# [Supplied data]

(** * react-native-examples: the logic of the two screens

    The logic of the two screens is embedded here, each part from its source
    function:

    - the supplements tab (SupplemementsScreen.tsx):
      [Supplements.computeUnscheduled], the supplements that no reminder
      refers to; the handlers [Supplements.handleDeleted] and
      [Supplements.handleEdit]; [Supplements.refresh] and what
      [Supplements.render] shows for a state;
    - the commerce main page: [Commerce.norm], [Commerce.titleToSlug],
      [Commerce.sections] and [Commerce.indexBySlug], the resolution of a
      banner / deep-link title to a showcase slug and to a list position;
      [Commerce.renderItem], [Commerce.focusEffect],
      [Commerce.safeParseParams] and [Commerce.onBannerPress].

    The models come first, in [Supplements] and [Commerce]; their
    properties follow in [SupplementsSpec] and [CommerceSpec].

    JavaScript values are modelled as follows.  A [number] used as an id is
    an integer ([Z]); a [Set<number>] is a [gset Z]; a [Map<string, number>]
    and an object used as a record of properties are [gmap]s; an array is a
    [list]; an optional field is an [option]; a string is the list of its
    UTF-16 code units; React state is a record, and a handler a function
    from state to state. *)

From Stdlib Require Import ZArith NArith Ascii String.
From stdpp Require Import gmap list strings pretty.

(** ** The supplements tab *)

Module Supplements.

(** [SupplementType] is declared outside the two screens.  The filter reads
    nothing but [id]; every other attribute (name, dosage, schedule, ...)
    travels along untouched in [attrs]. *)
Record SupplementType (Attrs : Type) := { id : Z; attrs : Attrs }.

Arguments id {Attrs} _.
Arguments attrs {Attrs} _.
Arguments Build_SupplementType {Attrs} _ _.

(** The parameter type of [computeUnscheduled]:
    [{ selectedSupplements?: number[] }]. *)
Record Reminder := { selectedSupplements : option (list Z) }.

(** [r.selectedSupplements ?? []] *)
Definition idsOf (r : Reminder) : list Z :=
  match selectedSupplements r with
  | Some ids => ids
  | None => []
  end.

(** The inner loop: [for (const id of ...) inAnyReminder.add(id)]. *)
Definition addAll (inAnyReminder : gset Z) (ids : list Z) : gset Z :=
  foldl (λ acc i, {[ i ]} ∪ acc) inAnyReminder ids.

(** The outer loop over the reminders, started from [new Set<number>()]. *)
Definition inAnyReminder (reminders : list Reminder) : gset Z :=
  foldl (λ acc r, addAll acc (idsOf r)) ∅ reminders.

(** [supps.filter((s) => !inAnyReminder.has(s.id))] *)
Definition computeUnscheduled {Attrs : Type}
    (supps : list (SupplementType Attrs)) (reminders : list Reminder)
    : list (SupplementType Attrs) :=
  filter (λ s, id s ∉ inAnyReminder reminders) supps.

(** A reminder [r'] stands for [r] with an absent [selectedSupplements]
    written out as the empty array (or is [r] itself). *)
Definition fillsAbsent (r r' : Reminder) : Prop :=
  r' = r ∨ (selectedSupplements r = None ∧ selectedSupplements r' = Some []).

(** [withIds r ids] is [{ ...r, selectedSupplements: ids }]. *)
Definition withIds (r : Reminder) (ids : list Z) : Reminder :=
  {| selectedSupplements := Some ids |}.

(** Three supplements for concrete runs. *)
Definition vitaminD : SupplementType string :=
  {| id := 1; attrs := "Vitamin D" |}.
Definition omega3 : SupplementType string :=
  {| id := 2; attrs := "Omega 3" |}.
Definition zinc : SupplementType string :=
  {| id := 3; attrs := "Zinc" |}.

---

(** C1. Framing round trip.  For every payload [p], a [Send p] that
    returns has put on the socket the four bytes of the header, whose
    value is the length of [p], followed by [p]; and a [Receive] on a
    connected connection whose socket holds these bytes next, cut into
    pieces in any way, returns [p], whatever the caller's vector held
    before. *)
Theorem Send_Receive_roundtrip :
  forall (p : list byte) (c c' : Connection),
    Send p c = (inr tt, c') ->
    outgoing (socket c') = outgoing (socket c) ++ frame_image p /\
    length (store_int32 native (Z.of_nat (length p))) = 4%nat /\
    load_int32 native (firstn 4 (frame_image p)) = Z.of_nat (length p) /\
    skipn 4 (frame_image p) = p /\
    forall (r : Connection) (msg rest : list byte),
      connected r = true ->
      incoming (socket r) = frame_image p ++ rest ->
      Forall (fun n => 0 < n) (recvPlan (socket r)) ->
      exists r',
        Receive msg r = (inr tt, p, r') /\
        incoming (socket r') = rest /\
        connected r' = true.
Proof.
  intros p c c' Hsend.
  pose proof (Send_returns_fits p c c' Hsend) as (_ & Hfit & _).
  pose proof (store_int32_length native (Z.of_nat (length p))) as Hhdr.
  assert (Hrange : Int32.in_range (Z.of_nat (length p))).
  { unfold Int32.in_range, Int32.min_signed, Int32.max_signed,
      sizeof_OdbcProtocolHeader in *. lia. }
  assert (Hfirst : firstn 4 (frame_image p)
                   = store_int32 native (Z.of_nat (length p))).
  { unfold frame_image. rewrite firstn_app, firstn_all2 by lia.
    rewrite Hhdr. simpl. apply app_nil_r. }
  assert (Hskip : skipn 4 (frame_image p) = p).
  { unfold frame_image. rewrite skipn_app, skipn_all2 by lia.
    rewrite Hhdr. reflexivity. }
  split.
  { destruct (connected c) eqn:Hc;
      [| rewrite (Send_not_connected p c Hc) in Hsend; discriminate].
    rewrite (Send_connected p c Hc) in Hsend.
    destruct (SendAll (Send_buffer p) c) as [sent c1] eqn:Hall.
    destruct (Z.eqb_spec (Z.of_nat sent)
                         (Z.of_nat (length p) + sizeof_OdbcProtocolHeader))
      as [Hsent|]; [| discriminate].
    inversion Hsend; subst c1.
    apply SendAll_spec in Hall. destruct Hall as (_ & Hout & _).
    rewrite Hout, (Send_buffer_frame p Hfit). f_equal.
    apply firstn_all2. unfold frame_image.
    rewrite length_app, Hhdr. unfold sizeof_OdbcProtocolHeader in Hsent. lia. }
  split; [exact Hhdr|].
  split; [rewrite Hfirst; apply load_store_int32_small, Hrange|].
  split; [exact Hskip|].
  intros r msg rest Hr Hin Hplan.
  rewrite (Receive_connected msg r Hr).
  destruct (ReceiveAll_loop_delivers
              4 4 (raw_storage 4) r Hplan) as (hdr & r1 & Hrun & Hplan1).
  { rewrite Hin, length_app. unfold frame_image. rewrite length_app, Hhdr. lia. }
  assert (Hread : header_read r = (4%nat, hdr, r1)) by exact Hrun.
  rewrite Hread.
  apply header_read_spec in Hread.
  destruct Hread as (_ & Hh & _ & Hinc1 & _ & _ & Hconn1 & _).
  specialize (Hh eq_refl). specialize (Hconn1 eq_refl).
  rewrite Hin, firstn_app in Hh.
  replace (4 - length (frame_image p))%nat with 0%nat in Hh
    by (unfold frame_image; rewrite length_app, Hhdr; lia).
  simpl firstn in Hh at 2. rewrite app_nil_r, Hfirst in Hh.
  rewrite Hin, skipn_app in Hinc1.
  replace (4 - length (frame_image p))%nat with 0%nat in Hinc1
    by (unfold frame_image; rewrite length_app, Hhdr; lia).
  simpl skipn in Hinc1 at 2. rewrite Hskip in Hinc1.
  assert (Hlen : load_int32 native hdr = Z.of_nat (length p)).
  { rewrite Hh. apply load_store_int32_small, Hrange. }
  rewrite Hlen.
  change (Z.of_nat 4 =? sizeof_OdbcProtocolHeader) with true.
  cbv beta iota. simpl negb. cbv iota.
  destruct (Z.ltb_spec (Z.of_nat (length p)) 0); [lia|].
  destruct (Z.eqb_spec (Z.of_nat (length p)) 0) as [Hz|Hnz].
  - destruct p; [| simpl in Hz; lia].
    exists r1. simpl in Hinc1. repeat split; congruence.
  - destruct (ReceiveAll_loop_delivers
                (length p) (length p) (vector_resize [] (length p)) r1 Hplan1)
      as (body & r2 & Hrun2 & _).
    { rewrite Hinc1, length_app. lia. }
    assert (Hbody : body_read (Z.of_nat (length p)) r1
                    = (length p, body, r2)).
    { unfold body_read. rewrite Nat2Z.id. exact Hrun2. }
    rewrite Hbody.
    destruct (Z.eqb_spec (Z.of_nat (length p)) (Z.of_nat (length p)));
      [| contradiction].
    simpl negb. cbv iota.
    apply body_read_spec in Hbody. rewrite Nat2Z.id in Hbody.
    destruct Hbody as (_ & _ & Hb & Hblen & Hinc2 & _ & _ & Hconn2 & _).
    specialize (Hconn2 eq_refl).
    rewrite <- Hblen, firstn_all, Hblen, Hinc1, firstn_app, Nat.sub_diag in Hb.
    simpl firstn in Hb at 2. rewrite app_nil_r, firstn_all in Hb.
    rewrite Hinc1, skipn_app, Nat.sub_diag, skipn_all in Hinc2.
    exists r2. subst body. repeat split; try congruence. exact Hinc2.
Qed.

# [To do]
Find the line with "UTF-16 code units;" in the material above. Reproduce it and each line after it up to and including the line with "(** A reminder".

# [Solution to this exercise]
    UTF-16 code units; React state is a record, and a handler a function
    from state to state. *)

From Stdlib Require Import ZArith NArith Ascii String.
From stdpp Require Import gmap list strings pretty.

(** ** The supplements tab *)

Module Supplements.

(** [SupplementType] is declared outside the two screens.  The filter reads
    nothing but [id]; every other attribute (name, dosage, schedule, ...)
    travels along untouched in [attrs]. *)
Record SupplementType (Attrs : Type) := { id : Z; attrs : Attrs }.

Arguments id {Attrs} _.
Arguments attrs {Attrs} _.
Arguments Build_SupplementType {Attrs} _ _.

(** The parameter type of [computeUnscheduled]:
    [{ selectedSupplements?: number[] }]. *)
Record Reminder := { selectedSupplements : option (list Z) }.

(** [r.selectedSupplements ?? []] *)
Definition idsOf (r : Reminder) : list Z :=
  match selectedSupplements r with
  | Some ids => ids
  | None => []
  end.

(** The inner loop: [for (const id of ...) inAnyReminder.add(id)]. *)
Definition addAll (inAnyReminder : gset Z) (ids : list Z) : gset Z :=
  foldl (λ acc i, {[ i ]} ∪ acc) inAnyReminder ids.

(** The outer loop over the reminders, started from [new Set<number>()]. *)
Definition inAnyReminder (reminders : list Reminder) : gset Z :=
  foldl (λ acc r, addAll acc (idsOf r)) ∅ reminders.

(** [supps.filter((s) => !inAnyReminder.has(s.id))] *)
Definition computeUnscheduled {Attrs : Type}
    (supps : list (SupplementType Attrs)) (reminders : list Reminder)
    : list (SupplementType Attrs) :=
  filter (λ s, id s ∉ inAnyReminder reminders) supps.

(** A reminder [r'] stands for [r] with an absent [selectedSupplements]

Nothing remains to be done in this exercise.